• WORK INSTRUCTIONS
Among the entries below, how many lines contain the string "assert"? Only the number is wanted.

• INFORMATION SHOWN
(** The walk of remove, through the pointer to the previous link. *)
Fixpoint remove_chain (key : Z) (b : list entry) : option (list entry) :=
  match b with
  | [] => None
  | (k, v) :: b' =>
      if k =? key then Some b'
      else b'' ← remove_chain key b'; Some ((k, v) :: b'')
  end.

Definition lgx_concurrent_map_insert (malloc_ok : bool) (map : option lgx_concurrent_map_s) (key value : Z)
    : lgx_threading_error_e * option lgx_concurrent_map_s :=
  match map with
  | None => (LGX_THREADING_ERROR_INVALID_PARAM, None)
  | Some m =>
      match update_chain key value (bucket m key) with
      | Some b => (LGX_THREADING_SUCCESS, Some (set_bucket m key b (count m)))
      | None =>
          if negb malloc_ok then (LGX_THREADING_ERROR_OUT_OF_MEMORY, Some m)
          else (LGX_THREADING_SUCCESS,
                Some (set_bucket m key ((key, value) :: bucket m key) (u64 (count m + 1))))
      end
  end.

(** The result and [*out_value] (when it is written). *)
Definition lgx_concurrent_map_lookup (map : option lgx_concurrent_map_s) (key : Z) (out_value : bool)
    : lgx_threading_error_e * option Z :=
  match map with
  | None => (LGX_THREADING_ERROR_INVALID_PARAM, None)
  | Some m =>
      if negb out_value then (LGX_THREADING_ERROR_INVALID_PARAM, None)
      else match find_chain key (bucket m key) with
           | Some v => (LGX_THREADING_SUCCESS, Some v)
           | None => (LGX_THREADING_ERROR_QUEUE_EMPTY, None)
           end
  end.

Definition lgx_concurrent_map_remove (map : option lgx_concurrent_map_s) (key : Z)
    : lgx_threading_error_e * option lgx_concurrent_map_s :=
  match map with
  | None => (LGX_THREADING_ERROR_INVALID_PARAM, None)
  | Some m =>
      match remove_chain key (bucket m key) with
      | Some b => (LGX_THREADING_SUCCESS, Some (set_bucket m key b (u64 (count m - 1))))
      | None => (LGX_THREADING_ERROR_QUEUE_EMPTY, Some m)
      end
  end.

Definition lgx_concurrent_map_size (map : option lgx_concurrent_map_s) : Z :=
  match map with None => 0 | Some m => count m end.

(** ** The map it stands for *)
Definition to_map (m : lgx_concurrent_map_s) : gmap Z Z := list_to_map (concat (buckets m)).

(** Chains hold keys of their own bucket, each once; the counter is the number of entries. *)
Record wf (m : lgx_concurrent_map_s) : Prop := Wf {
  wf_pow : exists k, 0 <= k <= 63 /\ bucket_count m = 2 ^ k;
  wf_mask : mask m = bucket_count m - 1;
  wf_len : Z.of_nat (length (buckets m)) = bucket_count m;
  wf_home : forall i b k v, buckets m !! i = Some b -> (k, v) ∈ b ->
    0 <= k < 2 ^ 64 /\ bucket_index m k = Z.of_nat i;
  wf_nodup : forall i b, buckets m !! i = Some b -> NoDup b.*1;
  wf_count : count m = u64 (Z.of_nat (length (concat (buckets m)))) }.
End ConcurrentMap.

(** Lemmas on the concurrent map: rounding, chains, well-formedness. *)
Import ThreadingTypes ConcurrentMap.

Module ConcurrentMapFacts.

(** ** Rounding up by smearing bits *)

(** The top [w] bits below the leading bit of [x], and it, are set in [y]; none above. *)
Definition smeared (l w y : Z) : Prop :=
  (forall i, 0 <= i -> l - w < i <= l -> Z.testbit y i = true) /\
  (forall i, l < i -> Z.testbit y i = false).

Lemma smear_start x : 0 < x -> smeared (Z.log2 x) 1 x.
Proof.
  intros Hx. split.
  - intros i _ Hi. replace i with (Z.log2 x) by lia. by apply Z.bit_log2.
  - intros i Hi. apply Z.bits_above_log2; lia.
Qed.

Lemma smear_step l w y : 0 <= w -> smeared l w y -> smeared l (2 * w) (Z.lor y (Z.shiftr y w)).
Proof.
  intros Hw [H1 H2]. split.
  - intros i H0 Hi. rewrite Z.lor_spec, Z.shiftr_spec by lia. apply orb_true_iff.
    destruct (decide (l - w < i)); [left; apply H1; lia|right; apply H1; lia].
  - intros i Hi. rewrite Z.lor_spec, H2 by done. simpl.
    destruct (decide (0 <= i)); [|by rewrite Z.testbit_neg_r by lia].
    rewrite Z.shiftr_spec by lia. apply H2. lia.
Qed.

Lemma smear_done l w y : 0 <= l < w -> smeared l w y -> y = 2 ^ (l + 1) - 1.
Proof.
  intros Hl [H1 H2]. replace (2 ^ (l + 1) - 1) with (Z.ones (l + 1)) by (rewrite Z.ones_equiv; lia).
  apply Z.bits_inj'. intros i Hi. destruct (decide (i <= l)).
  - rewrite H1, Z.ones_spec_low by lia. done.
  - rewrite H2, Z.ones_spec_high by lia. done.
Qed.

(** The least power of two that is not below [n], up to 2^63; above, 0. *)
Lemma next_pow2_map_spec n :
  1 <= n < 2 ^ 64 -> next_pow2_map n = if n <=? 2 ^ 63 then 2 ^ Z.log2_up n else 0.
Proof.
  intros Hn. unfold next_pow2_map. destruct (Z.leb_spec n 1) as [H1|H1].
  { assert (n = 1) as -> by lia. reflexivity. }
  assert (Hl : 0 <= Z.log2 (n - 1) < 64).
  { split; [apply Z.log2_nonneg|]. apply Z.log2_lt_pow2; lia. }
  assert (Hs : smeared (Z.log2 (n - 1)) 1 (n - 1)) by (apply smear_start; lia).
  apply (smear_step _ 1), (smear_step _ 2), (smear_step _ 4), (smear_step _ 8), (smear_step _ 16),
    (smear_step _ 32), smear_done in Hs; [|lia..].
  cbv zeta. rewrite Hs. replace (2 ^ (Z.log2 (n - 1) + 1) - 1 + 1) with (2 ^ (Z.log2 (n - 1) + 1)) by lia.
  assert (Hup : Z.log2_up n = Z.log2 (n - 1) + 1).
  { rewrite Z.log2_up_eqn by lia. by replace (Z.pred n) with (n - 1) by lia. }
  destruct (Z.leb_spec n (2 ^ 63)) as [Hle|Hgt].
  - rewrite Hup. apply u64_small. split; [apply Z.pow_nonneg; lia|]. apply Z.pow_lt_mono_r; [lia..|].
    assert (Z.log2 (n - 1) < 63); [|lia]. apply Z.log2_lt_pow2; lia.
  - assert (63 <= Z.log2 (n - 1)) by (apply Z.log2_le_pow2; lia).
    replace (Z.log2 (n - 1)) with 63 by lia. reflexivity.
Qed.

(** ** Chains *)
Lemma find_chain_elem key b v :
  NoDup b.*1 -> find_chain key b = Some v <-> (key, v) ∈ b.
Proof.
  induction b as [|[k w] b IH]; simpl; intros Hnd.
  - split; [done|]. intros H. by apply elem_of_nil in H.
  - apply NoDup_cons in Hnd as [Hk Hnd]. rewrite elem_of_cons. destruct (Z.eqb_spec k key) as [->|Hne].
    + split; [intros; left; congruence|]. intros [|Hin]; [congruence|].
      destruct Hk. apply list_elem_of_fmap. by exists (key, v).
    + rewrite IH by done. split; [by right|]. intros [|]; [congruence|done].
Qed.

Lemma update_chain_spec key value b :
  match update_chain key value b with
  | Some b' => is_Some (find_chain key b) /\ b'.*1 = b.*1 /\ length b' = length b /\
      forall k, find_chain k b' = if k =? key then Some value else find_chain k b
  | None => find_chain key b = None
  end.
Proof.
  induction b as [|[k v] b IH]; simpl; [done|]. destruct (Z.eqb_spec k key) as [->|Hne]; simpl.
  - split; [done|]. split; [done|]. split; [done|]. intros k.
    rewrite (Z.eqb_sym key k). by destruct (k =? key).
  - destruct (update_chain key value b) as [b'|]; simpl; [|done].
    destruct IH as (Hs & Hk & Hl & Hf). split; [done|]. split; [by f_equal/=|]. split; [by f_equal/=|].
    intros k'. rewrite Hf. destruct (Z.eqb_spec k k') as [->|]; [|done].
    by rewrite (proj2 (Z.eqb_neq _ _) Hne).
Qed.

Lemma remove_chain_spec key b :
  NoDup b.*1 ->
  match remove_chain key b with
  | Some b' => is_Some (find_chain key b) /\ NoDup b'.*1 /\ length b = S (length b') /\
      (forall e, e ∈ b' -> e ∈ b) /\
      forall k, find_chain k b' = if k =? key then None else find_chain k b
  | None => find_chain key b = None
  end.
Proof.
  induction b as [|[k v] b IH]; simpl; intros Hnd; [done|].
  apply NoDup_cons in Hnd as [Hk Hnd]. destruct (Z.eqb_spec k key) as [->|Hne]; simpl.
  - split; [done|]. split; [done|]. split; [done|]. split; [by right|]. intros k.
    rewrite (Z.eqb_sym key k). destruct (Z.eqb_spec k key) as [->|]; [|done].
    destruct (find_chain key b) as [w|] eqn:Hf; [|done].
    apply find_chain_elem in Hf; [|done]. destruct Hk. apply list_elem_of_fmap. by exists (key, w).
  - specialize (IH Hnd). destruct (remove_chain key b) as [b'|]; simpl; [|done].
    destruct IH as (Hs & Hn & Hl & Hin & Hf). split; [done|]. split; [|split; [by rewrite Hl|split]].
    + apply NoDup_cons. split; [|done]. intros ([k' w] & -> & Hw)%list_elem_of_fmap. apply Hk.
      apply list_elem_of_fmap. exists (k', w). split; [done|]. by apply Hin.
    + intros e [->|He]%elem_of_cons; [by left|right; by apply Hin].
    + intros k'. rewrite Hf. destruct (Z.eqb_spec k k') as [->|]; [|done].
      by rewrite (proj2 (Z.eqb_neq _ _) Hne).
Qed.

(** ** The buckets together *)
Lemma length_concat_insert {A} (l : list (list A)) i b b' :
  l !! i = Some b -> (length (concat (<[i := b']> l)) + length b = length (concat l) + length b')%nat.
Proof.
  revert i. induction l as [|x l IH]; intros [|i] H; simplify_eq/=; rewrite !length_app; [lia|].
  specialize (IH i H). lia.
Qed.

Lemma elem_of_concat {A} (l : list (list A)) x : x ∈ concat l <-> exists i b, l !! i = Some b /\ x ∈ b.
Proof.
  induction l as [|b l IH]; simpl.
  - split; [intros H; by apply elem_of_nil in H|]. intros (i & b & H & _). done.
  - rewrite elem_of_app, IH. split.
    + intros [H|(i & b' & H & H')]; [by exists 0%nat, b|by exists (S i), b'].
    + intros ([|i] & b' & H & H'); simplify_eq/=; [by left|right; by exists i, b'].
Qed.

Lemma NoDup_concat_keys (l : list (list entry)) :
  (forall i b, l !! i = Some b -> NoDup b.*1) ->
  (forall i j b b' k, l !! i = Some b -> l !! j = Some b' -> k ∈ b.*1 -> k ∈ b'.*1 -> i = j) ->
  NoDup (concat l).*1.
Proof.
  induction l as [|b l IH]; intros Hnd Hd; simpl; [apply NoDup_nil_2|].
  rewrite fmap_app. apply NoDup_app. split; [by apply (Hnd 0%nat)|]. split.
  - intros k Hk Hk'. apply list_elem_of_fmap in Hk' as (e & -> & He).
    apply elem_of_concat in He as (i & b' & Hi & He).
    assert (Hin : e.1 ∈ b'.*1) by (apply list_elem_of_fmap; by exists e).
    pose proof (Hd 0%nat (S i) b b' e.1 eq_refl Hi Hk Hin). done.
  - apply IH; [intros i b' Hi; by apply (Hnd (S i))|].
    intros i j b1 b2 k Hi Hj H1 H2. pose proof (Hd (S i) (S j) b1 b2 k Hi Hj H1 H2). lia.
Qed.

Section Wf.
Context (m : lgx_concurrent_map_s) (Hm : wf m).

Lemma index_range key : 0 <= bucket_index m key < bucket_count m.
Proof.
  destruct (wf_pow m Hm) as (k & Hk & Hc). unfold bucket_index. rewrite (wf_mask m Hm), Hc.
  replace (2 ^ k - 1) with (Z.ones k) by (rewrite Z.ones_equiv; lia).
  rewrite Z.land_ones by lia. apply Z.mod_pos_bound. lia.
Qed.

Lemma bucket_lookup key : buckets m !! Z.to_nat (bucket_index m key) = Some (bucket m key).
Proof.
  pose proof (index_range key) as Hi. pose proof (wf_len m Hm). unfold bucket, arr_get.
  destruct (lookup_lt_is_Some_2 (buckets m) (Z.to_nat (bucket_index m key))) as [b Hb]; [lia|].
  by rewrite Hb.
Qed.

Lemma keys_nodup : NoDup (concat (buckets m)).*1.
Proof.
  apply NoDup_concat_keys; [apply (wf_nodup m Hm)|].
  intros i j b b' k Hi Hj ([k1 v] & -> & H1)%list_elem_of_fmap ([k2 v'] & Hk & H2)%list_elem_of_fmap.
  simpl in Hk. subst k2. apply (wf_home m Hm _ _ _ _ Hi) in H1. apply (wf_home m Hm _ _ _ _ Hj) in H2.
  simpl in *. lia.
Qed.

Lemma to_map_lookup key : to_map m !! key = find_chain key (bucket m key).
Proof.
  assert (Hnd := wf_nodup m Hm _ _ (bucket_lookup key)).
  apply option_eq. intros v. rewrite find_chain_elem by done. unfold to_map.
  rewrite <- elem_of_list_to_map by apply keys_nodup. rewrite elem_of_concat. split.
  - intros (i & b & Hi & Hin). pose proof (wf_home m Hm _ _ _ _ Hi Hin) as [_ Hx].
    pose proof (bucket_lookup key) as Hb. rewrite Hx, Nat2Z.id in Hb.
    assert (He : Some b = Some (bucket m key)) by (rewrite <- Hi; exact Hb).
    injection He as ->. exact Hin.
  - intros Hin. eexists _, _. split; [apply bucket_lookup|done].
Qed.

Lemma to_map_size : size (to_map m) = length (concat (buckets m)).
Proof. unfold to_map. by rewrite map_size_list_to_map by apply keys_nodup. Qed.

(** Replacing one chain. *)
Lemma wf_set key b cnt :
  NoDup b.*1 ->
  (forall k v, (k, v) ∈ b -> 0 <= k < 2 ^ 64 /\ bucket_index m k = bucket_index m key) ->
  cnt = u64 (Z.of_nat (length (concat (buckets m))) - Z.of_nat (length (bucket m key)) + Z.of_nat (length b)) ->
  wf (set_bucket m key b cnt).
Proof.
  intros Hnd Hhome ->. pose proof (index_range key) as Hi. pose proof (bucket_lookup key) as Hb.
  destruct Hm as [H1 H2 H3 H4 H5 H6]. split; simpl; try done.
  - unfold arr_set. by rewrite length_insert.
  - intros i c k v Hc Hin. change (bucket_index (set_bucket m key b _) k) with (bucket_index m k).
    unfold arr_set in Hc. apply list_lookup_insert_Some in Hc as [(<- & <- & _)|(_ & Hc)].
    + apply Hhome in Hin. lia.
    + by eapply H4.
  - intros i c Hc. unfold arr_set in Hc.
    apply list_lookup_insert_Some in Hc as [(<- & <- & _)|(_ & Hc)]; [done|by eapply H5].
  - f_equal. pose proof (length_concat_insert _ _ _ b Hb). unfold arr_set. lia.
Qed.

(** ... and what the map becomes, given what the chain becomes. *)
Lemma bucket_set key b cnt k :
  bucket (set_bucket m key b cnt) k =
    if bucket_index m k =? bucket_index m key then b else bucket m k.
Proof.
  pose proof (index_range key) as Hi. pose proof (index_range k) as Hk. pose proof (wf_len m Hm).
  unfold bucket. change (bucket_index (set_bucket m key b cnt) k) with (bucket_index m k). simpl.
  destruct (Z.eqb_spec (bucket_index m k) (bucket_index m key)) as [->|Hne].
  - apply arr_get_set_eq. lia.
  - apply arr_get_set_ne; lia.
Qed.
End Wf.

Lemma to_map_set m key b cnt (f : Z -> option Z) :
  wf m -> wf (set_bucket m key b cnt) ->
  (forall k, find_chain k b = if k =? key then f k else find_chain k (bucket m key)) ->
  forall k, to_map (set_bucket m key b cnt) !! k = if k =? key then f k else to_map m !! k.
Proof.
  intros Hm Hm' Hf k. rewrite (to_map_lookup _ Hm'), (to_map_lookup _ Hm), (bucket_set _ Hm).
  destruct (Z.eqb_spec (bucket_index m k) (bucket_index m key)) as [He|Hne].
  - rewrite Hf. destruct (k =? key); [done|]. unfold bucket. by rewrite He.
  - destruct (Z.eqb_spec k key) as [->|]; [done|done].
Qed.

• WRITTEN ANSWER
9